Markets - VLCCs experiencing high activity under the radar

Sep 06 2019


Although VLCC activity has appeared slow, there was very high activity under the radar, mostly in the MEG but also in the Atlantic with the exception of USG/East volumes, which were down.

This has brought the monthly count ex MEG to about 100 deals without revealing accurate details of a number of fixtures, Fearnleys reported in its weekly report. 

Over the last week, rates have corrected downwards, at a time where expectations were high. The question is - why work secretively when rates are under downward pressure? The only likely reason is that each rate is slightly down on the previous fixture, the broker said.

However, ships were in abundance, despite the relatively healthy volumes. For now, a bottom has probably been found, but much work remains to turnaround the present trend.

Meanwhile, Suezmaxes in the West lost some of their momentum last week.

West Africa went back down to WS60, and even though there was decent activity, there was still some overhang of tonnage that needed to be cleared for anything to happen.

On a positive note, Suezmaxes in the Med/Black Sea and in the US Gulf have been busy and could possible help owners push the market going into next week. In the East, owners were still waiting for more action. The 30-day tonnage count is now an average, and the market seemed  steady after dropping some points earlier this week.

Aframax rates in the Baltic and North Sea markets started to move upwards this week as enquiries out of Baltic, as well as cross-North Sea picked up substantially.

Going forward, we expect a firmer market as by entering the 3rd decade of September, activity will increase further, and positions were tightening on the back of more ships leaving the area, Fearnleys said.

In the Mediterranean and Black Sea, we have also seen a relatively active week thus far with an upward trend in rate levels.

Voyages ex Black Sea have moved more than 10 WS points since the middle of last week, with current rates standing close to WS100 to the Mediterranean. At the same time a cross-Med voyage lagged behind a little as TD19 traded around WS90 levels.

Owners are now beginning to find this a more attractive market to be in, and we expect their stand on rate levels to be maintained, while the fair amount of unfixed cargoes in the market are concluded, Fearnleys said.

As for the period market, crude rates remained flat this week, while clean rates were stable, Alibra Shipping said. 

However, there was some interest noted in long term LR1 fixtures.

Oil prices fell after last week’s rise to their lowest levels in almost a month on the back of concerns that a global economic slowdown could put pressure on oil demand, Alibra said. 

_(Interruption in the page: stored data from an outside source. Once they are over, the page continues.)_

(* ===== verification/Schema.v ===== *)
(** * The State Registry schema (svc/state-registry/internal/migrations/sql)

    One record per table row and one finite map per table, keyed by its primary key, as the
    three migrations leave them. A write is a function that applies the constraints of the
    table it writes (NOT NULL by typing, CHECK, UNIQUE, PRIMARY KEY, FOREIGN KEY and the
    triggers) and reports the SQLSTATE of the one it violates. Columns that no statement of
    the stores reads or writes are left out. *)

From stdpp Require Import base gmap strings list.
From Stdlib Require Import Ascii.
From S2P Require Import Prelude Platform Tx.
#[local] Open Scope Z_scope.

(** platform.ImageReference, the value of a jsonb image column. *)
Record ImageReference : Type := mkImage { im_repository : string; im_digest : string }.

#[export] Instance image_eq_dec : EqDecision ImageReference.
Proof. solve_decision. Defined.

(** Decoding of the JSON form of an image reference. *)
Class ImageCodec := { image_of_json : string → option ImageReference }.

Record TeamRow : Type := mkTeam {
  tm_id : string; tm_name : string; tm_default_image : string;
  tm_ingested_at : Z; tm_archived_at : option Z }.

Record SourceRow : Type := mkSource {
  ss_id : string; ss_team : string; ss_listener : string;
  ss_default_image : option ImageReference; ss_created_at : Z; ss_updated_at : Z }.

Record TaskTypeRow : Type := mkTaskType {
  tt_id : string; tt_team : string; tt_tag : string;
  tt_default_image : option ImageReference; tt_created_at : Z; tt_updated_at : Z }.

Record ExecutorRow : Type := mkExecutor {
  ex_id : string; ex_scope : string; ex_team : option string; ex_type : string;
  ex_identity : string; ex_tag : string; ex_max_capacity : Z; ex_running_count : Z;
  ex_metadata : string; ex_registered_at : Z; ex_updated_at : Z }.

Record TaskRow : Type := mkTask {
  tk_id : string; tk_team : string; tk_source_system : string; tk_source_id : string;
  tk_type : string; tk_tag : string; tk_payload : string; tk_state : string;
  tk_owner_command : option string; tk_executor : option string; tk_project : option string;
  tk_image : option ImageReference; tk_resolved_image : option ImageReference;
  tk_image_source : option string; tk_ingested_at : Z; tk_claimed_at : option Z }.

Record TaskEventRow : Type := mkTaskEvent {
  te_id : string; te_team : string; te_task : string; te_executor : string;
  te_type : string; te_occurred_at : Z; te_payload : string }.

Record ExecutorEventRow : Type := mkExecutorEvent {
  ee_id : string; ee_executor : string; ee_team : option string; ee_task : option string;
  ee_type : string; ee_occurred_at : Z; ee_payload : string }.

Record AuditRow : Type := mkAudit {
  au_id : string; au_team : option string; au_actor : string; au_actor_type : string;
  au_action : string; au_resource_type : string; au_resource_id : string;
  au_request : string; au_outcome : string; au_scope : option string; au_occurred_at : Z }.

Record TeamAuditRow : Type := mkTeamAudit {
  ta_old_name : option string; ta_new_name : string; ta_old_image : option string;
  ta_new_image : string; ta_archived_at : option Z }.

Record ControlRow : Type := mkControl {
  ct_id : string; ct_team : string; ct_task : string; ct_operator : string;
  ct_action : string; ct_key : string; ct_reason : option string; ct_status : string;
  ct_audit : string; ct_requested_at : Z }.

Record ControlEventRow : Type := mkControlEvent {
  ce_id : string; ce_control : string; ce_task : string; ce_team : string;
  ce_executor : option string; ce_status : string; ce_occurred_at : Z; ce_payload : string }.

Record LogChunkRow : Type := mkLogChunk {
  lc_id : string; lc_task : string; lc_team : string; lc_executor : string;
  lc_offset : Z; lc_stream : string; lc_content : string; lc_occurred_at : Z }.

Record EnvDefRow : Type := mkEnvDef {
  ed_id : string; ed_team : option string; ed_scope : option string;
  ed_task_type : option string; ed_name : string; ed_values : gmap string string;
  ed_image : option string; ed_revision : Z; ed_deleted : bool;
  ed_created_at : Z; ed_updated_at : Z }.

Record SecretRow : Type := mkSecret {
  se_id : string; se_team : option string; se_env : string; se_name : string;
  se_revoked : bool; se_latest_version : option Z; se_created_at : Z; se_updated_at : Z }.

Record SecretVersionRow : Type := mkSecretVersion {
  sv_team : option string; sv_ciphertext : string; sv_nonce : string; sv_tag : string;
  sv_key_id : string; sv_key_version : Z; sv_created_at : Z }.

Record EnvRevisionRow : Type := mkEnvRevision {
  er_team : option string; er_scope : string; er_task_type : option string; er_name : string;
  er_values : gmap string string; er_secret_keys : list string; er_image : option string;
  er_deleted : bool; er_actor : string; er_request : string; er_created_at : Z }.

Record SecretRefRow : Type := mkSecretRef { sr_team : string; sr_secret : string; sr_version : Z }.

Record SnapshotRow : Type := mkSnapshot { sn_team : string; sn_values : gmap string string }.

Record DB : Type := mkDB {
  db_teams : gmap string TeamRow;
  db_sources : gmap string SourceRow;
  db_types : gmap string TaskTypeRow;
  db_executors : gmap string ExecutorRow;
  db_tasks : gmap string TaskRow;
  db_task_events : gmap string TaskEventRow;
  db_executor_events : gmap string ExecutorEventRow;
  db_audit : gmap string AuditRow;
  db_team_audit : gmap string TeamAuditRow;
  db_controls : gmap string ControlRow;
  db_control_events : gmap string ControlEventRow;
  db_logs : gmap string LogChunkRow;
  db_envs : gmap string EnvDefRow;
  db_env_revisions : gmap (string * Z) EnvRevisionRow;
  db_secrets : gmap string SecretRow;
  db_secret_versions : gmap (string * Z) SecretVersionRow;
  db_snapshots : gmap string SnapshotRow;
  db_secret_refs : gmap (string * string) SecretRefRow;
}.

Definition empty_db : DB := mkDB ∅ ∅ ∅ ∅ ∅ ∅ ∅ ∅ ∅ ∅ ∅ ∅ ∅ ∅ ∅ ∅ ∅ ∅.

(** Replacing one table. *)
Definition with_teams (m : gmap string TeamRow) (d : DB) : DB :=
  mkDB m (db_sources d) (db_types d) (db_executors d) (db_tasks d) (db_task_events d)
    (db_executor_events d) (db_audit d) (db_team_audit d) (db_controls d) (db_control_events d)
    (db_logs d) (db_envs d) (db_env_revisions d) (db_secrets d) (db_secret_versions d)
    (db_snapshots d) (db_secret_refs d).
Definition with_sources (m : gmap string SourceRow) (d : DB) : DB :=
  mkDB (db_teams d) m (db_types d) (db_executors d) (db_tasks d) (db_task_events d)
    (db_executor_events d) (db_audit d) (db_team_audit d) (db_controls d) (db_control_events d)
    (db_logs d) (db_envs d) (db_env_revisions d) (db_secrets d) (db_secret_versions d)
    (db_snapshots d) (db_secret_refs d).
Definition with_types (m : gmap string TaskTypeRow) (d : DB) : DB :=
  mkDB (db_teams d) (db_sources d) m (db_executors d) (db_tasks d) (db_task_events d)
    (db_executor_events d) (db_audit d) (db_team_audit d) (db_controls d) (db_control_events d)
    (db_logs d) (db_envs d) (db_env_revisions d) (db_secrets d) (db_secret_versions d)
    (db_snapshots d) (db_secret_refs d).
Definition with_executors (m : gmap string ExecutorRow) (d : DB) : DB :=
  mkDB (db_teams d) (db_sources d) (db_types d) m (db_tasks d) (db_task_events d)
    (db_executor_events d) (db_audit d) (db_team_audit d) (db_controls d) (db_control_events d)
    (db_logs d) (db_envs d) (db_env_revisions d) (db_secrets d) (db_secret_versions d)
    (db_snapshots d) (db_secret_refs d).
Definition with_tasks (m : gmap string TaskRow) (d : DB) : DB :=
  mkDB (db_teams d) (db_sources d) (db_types d) (db_executors d) m (db_task_events d)
    (db_executor_events d) (db_audit d) (db_team_audit d) (db_controls d) (db_control_events d)
    (db_logs d) (db_envs d) (db_env_revisions d) (db_secrets d) (db_secret_versions d)
    (db_snapshots d) (db_secret_refs d).
Definition with_task_events (m : gmap string TaskEventRow) (d : DB) : DB :=
  mkDB (db_teams d) (db_sources d) (db_types d) (db_executors d) (db_tasks d) m
    (db_executor_events d) (db_audit d) (db_team_audit d) (db_controls d) (db_control_events d)
    (db_logs d) (db_envs d) (db_env_revisions d) (db_secrets d) (db_secret_versions d)
    (db_snapshots d) (db_secret_refs d).
Definition with_executor_events (m : gmap string ExecutorEventRow) (d : DB) : DB :=
  mkDB (db_teams d) (db_sources d) (db_types d) (db_executors d) (db_tasks d) (db_task_events d)
    m (db_audit d) (db_team_audit d) (db_controls d) (db_control_events d) (db_logs d) (db_envs
    d) (db_env_revisions d) (db_secrets d) (db_secret_versions d) (db_snapshots d)
    (db_secret_refs d).
Definition with_audit (m : gmap string AuditRow) (d : DB) : DB :=
  mkDB (db_teams d) (db_sources d) (db_types d) (db_executors d) (db_tasks d) (db_task_events d)
    (db_executor_events d) m (db_team_audit d) (db_controls d) (db_control_events d) (db_logs d)
    (db_envs d) (db_env_revisions d) (db_secrets d) (db_secret_versions d) (db_snapshots d)
    (db_secret_refs d).
Definition with_team_audit (m : gmap string TeamAuditRow) (d : DB) : DB :=
  mkDB (db_teams d) (db_sources d) (db_types d) (db_executors d) (db_tasks d) (db_task_events d)
    (db_executor_events d) (db_audit d) m (db_controls d) (db_control_events d) (db_logs d)
    (db_envs d) (db_env_revisions d) (db_secrets d) (db_secret_versions d) (db_snapshots d)
    (db_secret_refs d).
Definition with_controls (m : gmap string ControlRow) (d : DB) : DB :=
  mkDB (db_teams d) (db_sources d) (db_types d) (db_executors d) (db_tasks d) (db_task_events d)
    (db_executor_events d) (db_audit d) (db_team_audit d) m (db_control_events d) (db_logs d)
    (db_envs d) (db_env_revisions d) (db_secrets d) (db_secret_versions d) (db_snapshots d)
    (db_secret_refs d).
Definition with_control_events (m : gmap string ControlEventRow) (d : DB) : DB :=
  mkDB (db_teams d) (db_sources d) (db_types d) (db_executors d) (db_tasks d) (db_task_events d)
    (db_executor_events d) (db_audit d) (db_team_audit d) (db_controls d) m (db_logs d) (db_envs
    d) (db_env_revisions d) (db_secrets d) (db_secret_versions d) (db_snapshots d)
    (db_secret_refs d).
Definition with_logs (m : gmap string LogChunkRow) (d : DB) : DB :=
  mkDB (db_teams d) (db_sources d) (db_types d) (db_executors d) (db_tasks d) (db_task_events d)
    (db_executor_events d) (db_audit d) (db_team_audit d) (db_controls d) (db_control_events d)
    m (db_envs d) (db_env_revisions d) (db_secrets d) (db_secret_versions d) (db_snapshots d)
    (db_secret_refs d).
Definition with_envs (m : gmap string EnvDefRow) (d : DB) : DB :=
  mkDB (db_teams d) (db_sources d) (db_types d) (db_executors d) (db_tasks d) (db_task_events d)
    (db_executor_events d) (db_audit d) (db_team_audit d) (db_controls d) (db_control_events d)
    (db_logs d) m (db_env_revisions d) (db_secrets d) (db_secret_versions d) (db_snapshots d)
    (db_secret_refs d).
Definition with_env_revisions (m : gmap (string * Z) EnvRevisionRow) (d : DB) : DB :=
  mkDB (db_teams d) (db_sources d) (db_types d) (db_executors d) (db_tasks d) (db_task_events d)
    (db_executor_events d) (db_audit d) (db_team_audit d) (db_controls d) (db_control_events d)
    (db_logs d) (db_envs d) m (db_secrets d) (db_secret_versions d) (db_snapshots d)
    (db_secret_refs d).
Definition with_secrets (m : gmap string SecretRow) (d : DB) : DB :=
  mkDB (db_teams d) (db_sources d) (db_types d) (db_executors d) (db_tasks d) (db_task_events d)
    (db_executor_events d) (db_audit d) (db_team_audit d) (db_controls d) (db_control_events d)
    (db_logs d) (db_envs d) (db_env_revisions d) m (db_secret_versions d) (db_snapshots d)
    (db_secret_refs d).
Definition with_secret_versions (m : gmap (string * Z) SecretVersionRow) (d : DB) : DB :=
  mkDB (db_teams d) (db_sources d) (db_types d) (db_executors d) (db_tasks d) (db_task_events d)
    (db_executor_events d) (db_audit d) (db_team_audit d) (db_controls d) (db_control_events d)
    (db_logs d) (db_envs d) (db_env_revisions d) (db_secrets d) m (db_snapshots d)
    (db_secret_refs d).
Definition with_snapshots (m : gmap string SnapshotRow) (d : DB) : DB :=
  mkDB (db_teams d) (db_sources d) (db_types d) (db_executors d) (db_tasks d) (db_task_events d)
    (db_executor_events d) (db_audit d) (db_team_audit d) (db_controls d) (db_control_events d)
    (db_logs d) (db_envs d) (db_env_revisions d) (db_secrets d) (db_secret_versions d) m
    (db_secret_refs d).
Definition with_secret_refs (m : gmap (string * string) SecretRefRow) (d : DB) : DB :=
  mkDB (db_teams d) (db_sources d) (db_types d) (db_executors d) (db_tasks d) (db_task_events d)
    (db_executor_events d) (db_audit d) (db_team_audit d) (db_controls d) (db_control_events d)
    (db_logs d) (db_envs d) (db_env_revisions d) (db_secrets d) (db_secret_versions d)
    (db_snapshots d) m.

Brokers reported that one of the Suezmaxes, ‘Marlin Sparta’, bought by Frontline from Trafigura, had been taken on timecharter by Frontline for nine months at $23,000 per day. 

As part of the sale deal, the scrubber-fitted Suezmaxes were timechartered back to Trafigura.

Illustrating the interest in LR1s, the ‘Nave Rigel’ was said to have been taken by undisclosed interests for two, option one year at $17,065 per day.

Odfjell Tankers has taken delivery of the first of four newbuilding stainless steel chemical tankers from Hudong-Zhonghua shipyard.

Delivered on August 26, ’Bow Orion’ is claimed to be the world’s largest in this class of chemical tanker.

She commenced her maiden voyage two days after delivery, sailing for Ulsan, South Korea, to load her first cargo.

The new 49,000 dwt quartet have 33 cargo tanks in duplex stainless steel, a cargo capacity of about 55,000 cu m, and engines that consume 14% less fuel, compared to the older vessels in the fleet, Odfjell claimed.

‘Bow Orion’ and her sistership ‘Bow Olympus’ were named in July of this year, being the first two of the four. Odfjell also has two smaller 38,000 dwt vessels on order at the yard.

Brokers also reported that Onex DMCC had ordered three LR2s at Hyundai Samho for 2021 deliveries. They will be scrubber fitted and cost around $57 mill each.

In addition, two 22,000 dwt dual fuel chemical tankers were reportedly ordered by TB Marine Management at Wuhu Xinlian for $39 mill each.

In the S&P sector, Hunter Tankers, a wholly owned subsidiary of Hunter Group, has agreed a $180 mill sale-and-leaseback transaction with Ship Finance International (SFL), for an initial three VLCCs at what is claimed are highly attractive terms.

Hunter will receive $60 million per vessel net for the sales of ‘Hunter Atla’ (5455), ‘Hunter Saga’ (5456) and ‘Hunter Laga’ (5460), and will subsequently bareboat charter the vessels back for five years. The company will also have purchase options for all three vessels, to ensure maximum flexibility in regards to potential future vessel sales.

Erik Frydendal, CEO of Hunter Group, commented: “This transaction reflects our ongoing efforts to continuously optimise our financing and drive out unnecessary costs wherever possible, while maintaining a high level of flexibility, in order to create value for our shareholders.”